Posted by: Cal | August 06, 2008 at 10:47 AM
Per the New Yorker article:
"More important, if the last few years have taught us anything, it’s that homeownership is not an unalloyed economic good, and that we should be cautious about using gimmicks to make it more attractive. The government already offers homeowners a subsidy, in the form of a mortgage tax break."
I couldn't agree more. Unfortunately, the National Assoc. of Realtors is still the single biggest gov't lobbying group, so it's probably not gonna happen. But even as a homeowner taking full advantage of the mortgage interest deduction each year, I'd be the first to lobby on behalf of its elimination.
Posted by: Bubblewatcher | August 06, 2008 at 11:09 AM
Someone needs to watch "It's a wonderful life" again. In good times FRE and FNM don't affect interest rate -- they're low across the board, and risk is an afterthought (jumbo 5.5% mortgages, anyone? Bueller?). All you have to do is see how much business those two passed up -- they had to -- in 2005 and 2006, and how much they did in 2007, buckling in some degree to political pressure.
There's a great slide in FRE's deck today showing delinquencies over time, with a huge spike in mid-2007 and beyond. Not coincidentally, that's the start of the credit crunch, when the GSEs stepped in and did the job they were supposed to: provide liquidity when the bottom falls out and we teeter on a depression. I'm sure with BSC failing and the securitization of loans halted banks would have been falling over each other to take new mortgages onto their books in Q3 and 4 of 2007. Who needed FRE and FNM?
Whether or not they should be public or private is a fine discussion -- but the Great Depression pretty much proves the function is required. The article above doesn't really ask "do we need the function," it asks "do we need a private company to operate in the twilight zone?"
Posted by: bode | August 06, 2008 at 11:30 AM
Respectfully, I think bode is mistaken. I don't think the function of the GSE's is to provide lower rate, riskier mortgages to people who would not otherwise be able to afford the house they are "buying", so that when they default the taxpayers can suck up the loss. If that's the stated goal of the GSE's, they are a horrible invention, and need to be dissolved immediately.
My understanding is that the stated goal of the GSE's is to provide liquidity in the mortgage market, preferably without setting or manipulating the mortgage rates and underwriting qualifications. Their job is to buy up the "very safe" loans, so that the banks are able to make as many of those safe loans as there are people who qualify for them wanting to buy houses. Basically, their existence is to make sure there's enough money in the system to give loans to the most qualified borrowers.

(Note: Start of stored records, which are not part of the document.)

Definition msr_write {E} (msr value : Z) (x : Access) : res E (Access * (MsrError + unit)) :=
  let a := apic x in
  let hv := hyperv_enlightenments (global x) in
  let error e : res E (Access * (MsrError + unit)) := Ok (x, inl e) in
  let done (m : res E Access) : res E (Access * (MsrError + unit)) :=
    let! x := m in Ok (x, inr tt) in
  let ipi mask :=
    let icr' := Z.land value mask in
    done (handle_ipi icr' (x <| apic := a <| icr := icr' |> |>)) in
  if msr =? X86X_MSR_APIC_BASE then
    let! x := ensure_state_local x in
    match set_apic_base_inner value (global x) (apic x) with
    | Ok (g, a) =>
        Ok (x <| global := g |> <| apic := a |>
              <| client := client x <| cl_apic_base := apic_base a |> |>, inr tt)
    | Err _ => Ok (x, inl InvalidAccess)
    | Panic => Panic
    end
  else if in_range X2APIC_MSR_BASE X2APIC_MSR_END msr && x2apic_enabled a then
    let r := ucast 8 (msr - X2APIC_MSR_BASE) in
    if r =? ApicRegister.ICR0 then ipi ICR_X2APIC_MASK
    else
      let! xb := write_register r (ucast 32 value) x in
      match xb with
      | (x, true) => Ok (x, inr tt)
      | (x, false) => Ok (x, inl InvalidAccess)
      end
  else if (msr =? HV_X64_MSR_APIC_FREQUENCY) && hv then error InvalidAccess
  else if (msr =? HV_X64_MSR_EOI) && hv then
    if negb (hardware_enabled a) then error InvalidAccess else done (eoi false x)
  else if (msr =? HV_X64_MSR_ICR) && hv then
    if x2apic_enabled a then ipi ICR_X2APIC_MASK
    else if xapic_enabled a then ipi ICR_XAPIC_MASK
    else error InvalidAccess
  else if (msr =? HV_X64_MSR_TPR) && hv then
    if 0xff <? value then error InvalidAccess
    else
      Ok (x <| client := client x <| cl_cr8 := Z.shiftr (ucast 32 value) 4 |> |>, inr tt)
  else error Unknown.
(** * Steps of one APIC *)

Lemma arena_own p w ar ar' : arena_step None w ar ar' -> arena_step p w ar ar'.
Proof.
  intros [Hl H]. split; [done|]. intros q s Hs. destruct (H q s Hs) as (s' & ? & ? & ? & ?).
  exists s'. auto.
Qed.

Lemma arena_shared_ok w ar ar' : arena_step None w ar ar' -> Forall shared_ok ar -> Forall shared_ok ar'.
Proof.
  intros [Hl H] Hok. apply Forall_lookup. intros q s' Hs'.
  destruct (lookup_lt_is_Some_2 ar q) as [s Hs]; [rewrite <-Hl; by eapply lookup_lt_Some|].
  destruct (H q s Hs) as (t & Ht & _ & _ & Hc). simplify_eq.
  apply (ce_ok _ _ _ (Hc ltac:(done))). by eapply Forall_lookup_1.
Qed.

Record ok_step (now : Z) (wakes : list Z) (g : GlobalState) (a : LocalApic) (g' : GlobalState)
    (a' : LocalApic) : Prop := {
  os_global : global_ok g';
  os_apic : apic_ok now g' a';
  os_id : id a' = id a;
  os_shared : shared a' = shared a;
  os_frame : frame (id a) (Some (shared a)) wakes g g';
}.

Lemma ok_refl now w g a : global_ok g -> apic_ok now g a -> ok_step now w g a g a.
Proof. intros. split; auto using frame_refl. Qed.

Lemma ok_trans now w w' g1 a1 g2 a2 g3 a3 :
  ok_step now w g1 a1 g2 a2 -> ok_step now w' g2 a2 g3 a3 -> ok_step now (w ++ w') g1 a1 g3 a3.
Proof.
  intros [? ? I S F] [? ? I' S' F']. split; [done|done|congruence|congruence|].
  rewrite I, S in F'. by eapply frame_trans.
Qed.

Lemma kept_trans w w' g1 a1 g2 a2 g3 a3 :
  (forall s, shareds g1 !! shared a1 = Some s -> exists s', shareds g2 !! shared a2 = Some s' /\
    vp_index s' = vp_index s) ->
  kept w g1 a1 g2 a2 -> kept w' g2 a2 g3 a3 -> kept (w ++ w') g1 a1 g3 a3.
Proof.
  intros Hs [P1 N1] [P2 N2]. split; [auto|]. intros s H1 f Hf v Hv Hst.
  destruct (Hs s H1) as (s' & H2 & E). specialize (N2 s' H2 _ (N1 s H1 f Hf) v Hv Hst).
  rewrite E in N2. rewrite elem_of_app. tauto.
Qed.

(** The shared state of an APIC keeps its processor. *)
Lemma ok_own now w g a g' a' s :
  ok_step now w g a g' a' -> shareds g !! shared a = Some s ->
  exists s', shareds g' !! shared a' = Some s' /\ vp_index s' = vp_index s /\
    software_enabled_on_reset s' = software_enabled_on_reset s.
Proof.
  intros [_ _ _ S [_ _ _ _ [_ F]]] Hs. destruct (F _ _ Hs) as (s' & ? & ? & ? & _).
  exists s'. by rewrite S.
Qed.

(** A step that keeps every request. *)
Definition keeps (now : Z) (wakes : list Z) (g : GlobalState) (a : LocalApic) (g' : GlobalState)
    (a' : LocalApic) : Prop :=
  ok_step now wakes g a g' a' /\ kept wakes g a g' a'.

Their function fails when they are the only ones willing to underwrite certain types of loans, because then they are no longer providing liquidity for the "safe" segment, but rather gambling on the "risky" segment. At that point they're just risking public money to chase more profits, and their regulators are either asleep at the wheel, complacent in their actions, corrupt, or all of the above. That's what happened during the bubble, and it's still happening, and it's an absolute disgrace to the integrity of our country that it's still allowed to happen.